● WHAT THE EXERCISE ASKS
Lines in the listing that hold the string "mthrow" need to be tallied, and the total given alone.

↓

Definition k_close (fd : Z) : M Kernel unit := fun k =>
  if bool_decide (fd ∈ k_open k) then (Ok tt, mk_Kernel (k_open k ∖ {[fd]}) (k_maps k)) else (Err OutOfBounds, k).

Definition k_map (size : Z) : M Kernel Z := fun k =>
  let address := lowest_free (dom (k_maps k)) in (Ok address, mk_Kernel (k_open k) (<[address := size]> (k_maps k))).

Definition k_unmap (address size : Z) : M Kernel unit := fun k =>
  if bool_decide (k_maps k !! address = Some size) then (Ok tt, mk_Kernel (k_open k) (delete address (k_maps k)))
  else (Err OutOfBounds, k).

(** * Fd *)

(** An [Fd] is its descriptor. [reset]: *)
Definition fd_reset (self fd : Z) : M Kernel Z :=
  do* (if (0 <=? self) && negb (self =? fd) then k_close self else mret tt) in
  mret fd.

(** The new object and what is left of the other one. *)
Definition fd_move (other : Z) : Z * Z := (other, -1).
Definition fd_release (self : Z) : Z * Z := (self, -1).

(** Assignment from another object. *)
Definition fd_assign (self other : Z) : M Kernel (Z * Z) :=
  do* fd_reset self (-1) in
  mret (other, -1).

(** * MappedFile *)

Record MappedFile := mk_MappedFile { mf_fd : Z; mf_data : option Z; mf_size : Z }.

Definition new_MappedFile : MappedFile := mk_MappedFile (-1) None 0.

(** How the calls of the constructor end: an [errno], whether the file is a regular one and
    its [st_size]. *)
Record mapped_answers := mk_mapped_answers { ma_open : option Z; ma_stat : Z + (bool * Z); ma_mmap : option Z }.

(** The members constructed so far are destroyed when a constructor throws. *)
Definition unwinding {A} (fd : Z) (body : M Kernel A) : M Kernel A := fun k =>
  match body k with
  | (Ok a, k) => (Ok a, k)
  | (Err e, k) => (do* fd_reset fd (-1) in mthrow e) k
  end.

Definition quoted (before path after : bytes) : bytes := before ++ str "'" ++ path ++ str "'" ++ after.

Definition mapped_open (path : bytes) (a : mapped_answers) : M Kernel MappedFile :=
  let* raw := k_descriptor (bool_decide (ma_open a = None)) in
  let* fd := fd_reset (-1) raw in
  unwinding fd (
    match ma_open a with
    | Some e => mthrow (SysError (quoted (str "cannot open ") path []) e)
    | None =>
        match ma_stat a with
        | inl e => mthrow (SysError (quoted (str "cannot stat ") path []) e)
        | inr (regular, st_size) =>
            if negb regular then fail (quoted [] path (str " is not a regular file"))
            else
              let size := u64 st_size in
              if size =? 0 then mret (mk_MappedFile fd None 0)
              else
                match ma_mmap a with
                | Some e => mthrow (SysError (quoted (str "cannot map ") path (str " into memory")) e)
                | None => let* address := k_map size in mret (mk_MappedFile fd (Some address) size)
                end
        end
    end).

Definition mapped_close (self : MappedFile) : M Kernel MappedFile :=
  do* match mf_data self with Some address => k_unmap address (mf_size self) | None => mret tt end in
  let* fd := fd_reset (mf_fd self) (-1) in
  mret (mk_MappedFile fd None 0).

Definition mapped_move (other : MappedFile) : MappedFile * MappedFile :=
  (mk_MappedFile (fd_move (mf_fd other)).1 (mf_data other) (mf_size other), mk_MappedFile (fd_move (mf_fd other)).2 None 0).

Definition mapped_assign (self other : MappedFile) : M Kernel (MappedFile * MappedFile) :=
  let* closed := mapped_close self in
  let* fds := fd_assign (mf_fd closed) (mf_fd other) in
  mret (mk_MappedFile fds.1 (mf_data other) (mf_size other), mk_MappedFile fds.2 None 0).

(** * Objects *)

Inductive object := Gone | AnFd (fd : Z) | AFile (f : MappedFile).

Record Process := mk_Process { p_kernel : Kernel; p_objects : list object }.

Definition on_kernel {A} (m : M Kernel A) : M Process A := mzoom p_kernel (fun k p => mk_Process k (p_objects p)) m.
Definition construct (o : object) : M Process unit := mmodify (fun p => mk_Process (p_kernel p) (p_objects p ++ [o])).
Definition put (x : nat) (o : object) : M Process unit := mmodify (fun p => mk_Process (p_kernel p) (<[x := o]> (p_objects p))).

(** What a destructor does. *)
Definition destroy (o : object) : M Kernel unit :=
  match o with
  | Gone => mret tt
  | AnFd fd => do* fd_reset fd (-1) in mret tt
  | AFile f => do* mapped_close f in mret tt
  end.

(** [None] for [ResetFd] is [reset()], otherwise the descriptor of a call that may fail. *)
Inductive use :=
  | NewFd | OpenFd (ok : bool) | NewFile | OpenFile (path : bytes) (a : mapped_answers)
  | Move (x : nat) | Assign (x y : nat) | ResetFd (x : nat) (from : option bool) | Release (x : nat)
  | CloseFile (x : nat) | Destroy (x : nat).

(** A use of an object that is not there, or of the other class, is not a program. *)
Definition act (u : use) : M Process unit := fun p =>
  let at_ x := default Gone (p_objects p !! x) in
  (match u with
   | NewFd => construct (AnFd (-1))
   | OpenFd ok => let* fd := on_kernel (k_descriptor ok) in construct (AnFd fd)
   | NewFile => construct (AFile new_MappedFile)
   | OpenFile path a => let* f := on_kernel (mapped_open path a) in construct (AFile f)
   | Move x =>
       match at_ x with
       | AnFd fd => let '(new, old) := fd_move fd in do* put x (AnFd old) in construct (AnFd new)
       | AFile f => let '(new, old) := mapped_move f in do* put x (AFile old) in construct (AFile new)
       | Gone => mret tt
       end
   | Assign x y =>
       if Nat.eqb x y then mret tt
       else match at_ x, at_ y with
            | AnFd fd, AnFd fd' =>
                let* pair := on_kernel (fd_assign fd fd') in do* put x (AnFd pair.1) in put y (AnFd pair.2)
            | AFile f, AFile f' =>
                let* pair := on_kernel (mapped_assign f f') in do* put x (AFile pair.1) in put y (AFile pair.2)
            | _, _ => mret tt
            end
   | ResetFd x from =>
       match at_ x with
       | AnFd fd =>
           let* raw := match from with Some ok => on_kernel (k_descriptor ok) | None => mret (-1) end in
           let* fd := on_kernel (fd_reset fd raw) in
           put x (AnFd fd)
       | _ => mret tt
       end
   | Release x =>
       match at_ x with
       | AnFd fd => let '(raw, old) := fd_release fd in do* put x (AnFd old) in construct (AnFd raw)
       | _ => mret tt
       end
   | CloseFile x =>
       match at_ x with
       | AFile f => let* f := on_kernel (mapped_close f) in put x (AFile f)
       | _ => mret tt
       end
   | Destroy x => do* on_kernel (destroy (at_ x)) in put x Gone
   end) p.

(** A program: an exception of a use is caught, and what was constructed lives on. *)
Fixpoint acts (us : list use) (p : Process) : list (result unit) * Process :=
  match us with
  | [] => ([], p)
  | u :: us => let '(r, p) := act u p in let '(rs, p) := acts us p in (r :: rs, p)
  end.

Definition new_Process (open : gset Z) : Process := mk_Process (mk_Kernel open ∅) [].

(** The end of every scope. *)
Definition destroy_all (p : Process) : list (result unit) * Process := acts (Destroy <$> seq 0 (length (p_objects p))) p.

(** * What is open is owned, once *)

Definition one_if (P : Prop) `{Decision P} : Z := if decide P then 1 else 0.

(** What a program holds: descriptors and mappings, of objects or on their way between them. *)
Inductive thing := Desc (fd : Z) | View (data : option Z) (size : Z).

Definition parts (o : object) : list thing :=
  match o with
  | Gone => []
  | AnFd fd => [Desc fd]
  | AFile f => [Desc (mf_fd f); View (mf_data f) (mf_size f)]
  end.

#[export] Instance thing_eq_dec : EqDecision thing.
Proof. solve_decision. Defined.

Definition owns (z : Z) (t : thing) : Z := match t with Desc fd => one_if (fd = z /\ 0 <= fd) | View _ _ => 0 end.
Definition views (a n : Z) (t : thing) : Z := one_if (t = View (Some a) n).

Section Balance.
Context (base : gset Z).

↑

● FINAL ANSWER
4